◆ Exercise material:
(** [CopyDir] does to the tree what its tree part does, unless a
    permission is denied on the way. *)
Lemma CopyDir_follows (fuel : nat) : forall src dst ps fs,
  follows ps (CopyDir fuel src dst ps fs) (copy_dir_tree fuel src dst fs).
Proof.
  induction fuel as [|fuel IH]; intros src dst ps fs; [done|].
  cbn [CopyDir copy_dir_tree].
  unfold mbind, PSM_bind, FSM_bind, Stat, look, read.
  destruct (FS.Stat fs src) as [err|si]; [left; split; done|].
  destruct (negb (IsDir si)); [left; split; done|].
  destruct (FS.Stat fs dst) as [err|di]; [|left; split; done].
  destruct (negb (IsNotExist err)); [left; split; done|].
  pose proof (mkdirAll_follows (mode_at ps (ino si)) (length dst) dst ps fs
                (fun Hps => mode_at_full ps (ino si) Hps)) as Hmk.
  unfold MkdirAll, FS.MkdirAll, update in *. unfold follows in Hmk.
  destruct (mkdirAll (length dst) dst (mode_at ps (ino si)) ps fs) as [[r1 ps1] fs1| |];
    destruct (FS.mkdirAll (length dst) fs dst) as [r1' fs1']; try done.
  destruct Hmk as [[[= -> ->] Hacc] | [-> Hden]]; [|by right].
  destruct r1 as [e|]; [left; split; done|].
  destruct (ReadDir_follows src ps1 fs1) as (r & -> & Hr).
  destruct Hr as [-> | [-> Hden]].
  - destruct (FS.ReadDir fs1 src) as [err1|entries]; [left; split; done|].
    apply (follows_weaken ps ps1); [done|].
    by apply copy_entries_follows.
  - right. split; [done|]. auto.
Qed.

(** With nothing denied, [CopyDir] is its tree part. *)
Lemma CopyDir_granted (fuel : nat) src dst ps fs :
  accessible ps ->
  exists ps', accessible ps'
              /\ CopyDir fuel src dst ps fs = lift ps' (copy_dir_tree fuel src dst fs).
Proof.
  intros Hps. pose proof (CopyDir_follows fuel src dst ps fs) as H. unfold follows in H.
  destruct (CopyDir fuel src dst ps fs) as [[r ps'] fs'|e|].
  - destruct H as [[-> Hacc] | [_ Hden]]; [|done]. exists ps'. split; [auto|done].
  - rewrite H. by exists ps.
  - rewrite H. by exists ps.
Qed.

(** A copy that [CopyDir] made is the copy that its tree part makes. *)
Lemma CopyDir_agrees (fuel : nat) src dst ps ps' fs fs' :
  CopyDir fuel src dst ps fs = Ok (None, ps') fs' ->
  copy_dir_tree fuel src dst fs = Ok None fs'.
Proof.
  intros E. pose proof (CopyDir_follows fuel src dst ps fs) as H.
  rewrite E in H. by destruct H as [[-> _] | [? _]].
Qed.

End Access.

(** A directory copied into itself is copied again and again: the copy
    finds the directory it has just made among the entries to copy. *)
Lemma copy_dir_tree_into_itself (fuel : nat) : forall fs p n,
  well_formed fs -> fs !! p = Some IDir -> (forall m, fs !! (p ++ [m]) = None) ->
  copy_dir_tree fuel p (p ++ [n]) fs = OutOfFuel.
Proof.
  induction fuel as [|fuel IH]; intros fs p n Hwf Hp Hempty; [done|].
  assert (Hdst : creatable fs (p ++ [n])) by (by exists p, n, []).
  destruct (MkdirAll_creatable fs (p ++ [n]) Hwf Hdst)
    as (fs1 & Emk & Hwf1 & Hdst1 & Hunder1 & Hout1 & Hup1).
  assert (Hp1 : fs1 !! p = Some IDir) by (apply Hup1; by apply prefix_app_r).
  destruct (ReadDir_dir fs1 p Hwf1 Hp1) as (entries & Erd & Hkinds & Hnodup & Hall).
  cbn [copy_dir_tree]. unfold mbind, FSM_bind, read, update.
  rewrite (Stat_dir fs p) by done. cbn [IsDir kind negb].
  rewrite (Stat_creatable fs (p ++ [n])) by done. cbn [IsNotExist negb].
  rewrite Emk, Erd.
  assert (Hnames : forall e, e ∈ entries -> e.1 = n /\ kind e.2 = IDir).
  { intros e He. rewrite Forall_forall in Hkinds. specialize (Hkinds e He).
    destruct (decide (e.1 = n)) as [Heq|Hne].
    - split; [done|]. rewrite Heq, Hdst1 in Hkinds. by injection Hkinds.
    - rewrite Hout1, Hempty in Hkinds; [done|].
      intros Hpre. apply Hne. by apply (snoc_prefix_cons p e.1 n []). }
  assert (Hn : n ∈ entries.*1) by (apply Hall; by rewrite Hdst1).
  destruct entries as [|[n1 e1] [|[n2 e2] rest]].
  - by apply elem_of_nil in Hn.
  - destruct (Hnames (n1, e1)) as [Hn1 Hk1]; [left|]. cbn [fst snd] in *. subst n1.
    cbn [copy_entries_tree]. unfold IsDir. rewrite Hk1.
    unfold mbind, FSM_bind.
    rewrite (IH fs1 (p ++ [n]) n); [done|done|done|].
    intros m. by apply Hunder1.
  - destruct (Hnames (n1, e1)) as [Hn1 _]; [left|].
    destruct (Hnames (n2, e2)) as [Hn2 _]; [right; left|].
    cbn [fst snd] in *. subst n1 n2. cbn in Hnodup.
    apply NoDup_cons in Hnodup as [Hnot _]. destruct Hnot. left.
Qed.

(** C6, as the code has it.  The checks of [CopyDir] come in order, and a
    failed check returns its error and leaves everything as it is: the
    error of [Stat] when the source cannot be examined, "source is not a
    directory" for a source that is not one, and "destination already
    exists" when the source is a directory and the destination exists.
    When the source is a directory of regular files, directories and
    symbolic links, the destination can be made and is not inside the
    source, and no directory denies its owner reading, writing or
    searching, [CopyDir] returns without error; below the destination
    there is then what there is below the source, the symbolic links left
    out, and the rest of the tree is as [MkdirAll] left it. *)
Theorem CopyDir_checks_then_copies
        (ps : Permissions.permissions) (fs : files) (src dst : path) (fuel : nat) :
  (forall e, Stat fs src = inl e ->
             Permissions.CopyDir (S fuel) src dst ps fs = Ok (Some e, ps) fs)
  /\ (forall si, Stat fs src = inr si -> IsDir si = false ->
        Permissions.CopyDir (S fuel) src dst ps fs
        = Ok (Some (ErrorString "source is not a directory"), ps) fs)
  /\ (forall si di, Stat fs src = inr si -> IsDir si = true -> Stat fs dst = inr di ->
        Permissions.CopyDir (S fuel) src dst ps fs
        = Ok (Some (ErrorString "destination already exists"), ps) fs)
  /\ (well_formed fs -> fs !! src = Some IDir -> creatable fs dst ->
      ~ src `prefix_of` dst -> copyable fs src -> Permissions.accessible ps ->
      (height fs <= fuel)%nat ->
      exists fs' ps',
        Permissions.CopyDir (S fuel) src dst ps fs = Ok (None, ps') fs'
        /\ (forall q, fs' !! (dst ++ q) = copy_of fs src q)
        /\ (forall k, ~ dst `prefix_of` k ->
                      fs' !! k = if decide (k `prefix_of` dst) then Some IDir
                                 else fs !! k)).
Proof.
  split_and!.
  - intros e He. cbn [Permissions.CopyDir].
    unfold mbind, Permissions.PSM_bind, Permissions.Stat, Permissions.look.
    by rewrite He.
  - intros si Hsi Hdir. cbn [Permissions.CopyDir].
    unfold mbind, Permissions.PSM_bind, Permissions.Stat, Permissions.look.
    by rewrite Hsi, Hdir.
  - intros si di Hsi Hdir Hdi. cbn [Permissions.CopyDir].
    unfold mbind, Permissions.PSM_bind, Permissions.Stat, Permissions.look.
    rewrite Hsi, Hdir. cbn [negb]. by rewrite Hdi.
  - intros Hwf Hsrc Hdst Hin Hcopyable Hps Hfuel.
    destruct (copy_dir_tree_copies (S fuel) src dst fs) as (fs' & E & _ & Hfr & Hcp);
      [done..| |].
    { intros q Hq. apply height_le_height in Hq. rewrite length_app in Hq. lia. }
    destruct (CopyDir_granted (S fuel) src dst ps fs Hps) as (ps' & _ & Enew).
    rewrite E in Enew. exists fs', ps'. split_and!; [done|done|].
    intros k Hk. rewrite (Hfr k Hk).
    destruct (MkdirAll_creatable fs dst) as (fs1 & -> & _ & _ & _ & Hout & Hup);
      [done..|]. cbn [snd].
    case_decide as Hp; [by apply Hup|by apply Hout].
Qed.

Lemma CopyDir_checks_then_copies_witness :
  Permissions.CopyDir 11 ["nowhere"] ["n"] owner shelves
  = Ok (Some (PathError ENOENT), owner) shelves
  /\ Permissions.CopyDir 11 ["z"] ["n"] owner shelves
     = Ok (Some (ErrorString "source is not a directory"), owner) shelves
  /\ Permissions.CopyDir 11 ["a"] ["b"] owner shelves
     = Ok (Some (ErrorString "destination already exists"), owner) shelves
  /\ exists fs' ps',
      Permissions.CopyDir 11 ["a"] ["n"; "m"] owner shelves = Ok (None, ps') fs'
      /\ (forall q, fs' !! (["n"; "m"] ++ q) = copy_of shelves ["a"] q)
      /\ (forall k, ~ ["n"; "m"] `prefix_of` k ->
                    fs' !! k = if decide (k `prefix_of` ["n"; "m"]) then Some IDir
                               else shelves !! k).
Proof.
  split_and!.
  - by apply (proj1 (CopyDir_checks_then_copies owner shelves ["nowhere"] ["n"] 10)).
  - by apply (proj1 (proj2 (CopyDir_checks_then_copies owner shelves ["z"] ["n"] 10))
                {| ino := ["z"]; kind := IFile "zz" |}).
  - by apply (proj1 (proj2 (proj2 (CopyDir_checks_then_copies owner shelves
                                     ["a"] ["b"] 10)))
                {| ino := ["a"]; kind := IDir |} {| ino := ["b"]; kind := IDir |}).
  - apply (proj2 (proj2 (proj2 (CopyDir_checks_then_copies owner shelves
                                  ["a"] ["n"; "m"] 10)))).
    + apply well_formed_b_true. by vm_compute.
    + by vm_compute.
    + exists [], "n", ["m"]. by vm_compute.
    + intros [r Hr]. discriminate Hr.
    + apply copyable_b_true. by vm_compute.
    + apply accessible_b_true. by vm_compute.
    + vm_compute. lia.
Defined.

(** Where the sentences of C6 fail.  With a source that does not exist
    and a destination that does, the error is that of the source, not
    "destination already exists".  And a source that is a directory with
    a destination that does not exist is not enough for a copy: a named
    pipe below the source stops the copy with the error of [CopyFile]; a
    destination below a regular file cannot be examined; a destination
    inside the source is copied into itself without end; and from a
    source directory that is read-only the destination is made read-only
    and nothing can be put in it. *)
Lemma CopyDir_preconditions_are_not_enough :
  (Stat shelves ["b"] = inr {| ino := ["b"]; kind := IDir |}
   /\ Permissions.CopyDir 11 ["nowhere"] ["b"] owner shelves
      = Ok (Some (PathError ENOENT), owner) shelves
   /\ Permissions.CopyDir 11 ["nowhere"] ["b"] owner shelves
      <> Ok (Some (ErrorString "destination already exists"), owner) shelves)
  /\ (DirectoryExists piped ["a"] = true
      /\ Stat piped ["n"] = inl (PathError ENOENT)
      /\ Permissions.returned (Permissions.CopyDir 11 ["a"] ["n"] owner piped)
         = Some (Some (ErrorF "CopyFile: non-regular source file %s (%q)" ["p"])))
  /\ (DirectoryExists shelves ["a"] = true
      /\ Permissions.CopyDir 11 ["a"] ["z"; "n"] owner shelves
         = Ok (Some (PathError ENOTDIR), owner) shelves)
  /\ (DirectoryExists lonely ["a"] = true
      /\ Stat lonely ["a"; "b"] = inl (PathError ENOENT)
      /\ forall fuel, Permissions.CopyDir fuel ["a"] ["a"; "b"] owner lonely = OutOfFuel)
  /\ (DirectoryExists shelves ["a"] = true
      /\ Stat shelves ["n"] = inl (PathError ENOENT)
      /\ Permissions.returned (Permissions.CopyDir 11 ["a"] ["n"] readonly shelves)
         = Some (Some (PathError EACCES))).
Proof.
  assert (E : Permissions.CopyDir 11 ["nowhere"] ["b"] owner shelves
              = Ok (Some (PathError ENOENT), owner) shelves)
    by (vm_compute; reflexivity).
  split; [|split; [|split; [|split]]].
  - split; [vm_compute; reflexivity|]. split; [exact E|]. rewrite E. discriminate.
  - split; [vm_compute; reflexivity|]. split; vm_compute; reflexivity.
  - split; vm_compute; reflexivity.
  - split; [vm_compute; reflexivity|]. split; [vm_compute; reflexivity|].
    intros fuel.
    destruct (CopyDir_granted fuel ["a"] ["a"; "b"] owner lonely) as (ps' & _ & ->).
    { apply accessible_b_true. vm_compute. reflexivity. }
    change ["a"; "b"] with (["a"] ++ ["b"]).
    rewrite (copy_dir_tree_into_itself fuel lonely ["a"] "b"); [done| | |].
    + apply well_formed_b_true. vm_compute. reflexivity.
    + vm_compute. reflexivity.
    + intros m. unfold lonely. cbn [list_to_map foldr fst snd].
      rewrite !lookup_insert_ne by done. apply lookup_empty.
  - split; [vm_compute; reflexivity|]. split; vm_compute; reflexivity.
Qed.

◆ Try it:
Would you quote everything above from the line containing "- by apply (proj1 (CopyDir_checks_then_copies" down to the line containing "ENOTDIR), owner) shelves)"? Include both of those lines and nothing else.

◆ Finished task:
  - by apply (proj1 (CopyDir_checks_then_copies owner shelves ["nowhere"] ["n"] 10)).
  - by apply (proj1 (proj2 (CopyDir_checks_then_copies owner shelves ["z"] ["n"] 10))
                {| ino := ["z"]; kind := IFile "zz" |}).
  - by apply (proj1 (proj2 (proj2 (CopyDir_checks_then_copies owner shelves
                                     ["a"] ["b"] 10)))
                {| ino := ["a"]; kind := IDir |} {| ino := ["b"]; kind := IDir |}).
  - apply (proj2 (proj2 (proj2 (CopyDir_checks_then_copies owner shelves
                                  ["a"] ["n"; "m"] 10)))).
    + apply well_formed_b_true. by vm_compute.
    + by vm_compute.
    + exists [], "n", ["m"]. by vm_compute.
    + intros [r Hr]. discriminate Hr.
    + apply copyable_b_true. by vm_compute.
    + apply accessible_b_true. by vm_compute.
    + vm_compute. lia.
Defined.

(** Where the sentences of C6 fail.  With a source that does not exist
    and a destination that does, the error is that of the source, not
    "destination already exists".  And a source that is a directory with
    a destination that does not exist is not enough for a copy: a named
    pipe below the source stops the copy with the error of [CopyFile]; a
    destination below a regular file cannot be examined; a destination
    inside the source is copied into itself without end; and from a
    source directory that is read-only the destination is made read-only
    and nothing can be put in it. *)
Lemma CopyDir_preconditions_are_not_enough :
  (Stat shelves ["b"] = inr {| ino := ["b"]; kind := IDir |}
   /\ Permissions.CopyDir 11 ["nowhere"] ["b"] owner shelves
      = Ok (Some (PathError ENOENT), owner) shelves
   /\ Permissions.CopyDir 11 ["nowhere"] ["b"] owner shelves
      <> Ok (Some (ErrorString "destination already exists"), owner) shelves)
  /\ (DirectoryExists piped ["a"] = true
      /\ Stat piped ["n"] = inl (PathError ENOENT)
      /\ Permissions.returned (Permissions.CopyDir 11 ["a"] ["n"] owner piped)
         = Some (Some (ErrorF "CopyFile: non-regular source file %s (%q)" ["p"])))
  /\ (DirectoryExists shelves ["a"] = true
      /\ Permissions.CopyDir 11 ["a"] ["z"; "n"] owner shelves
         = Ok (Some (PathError ENOTDIR), owner) shelves)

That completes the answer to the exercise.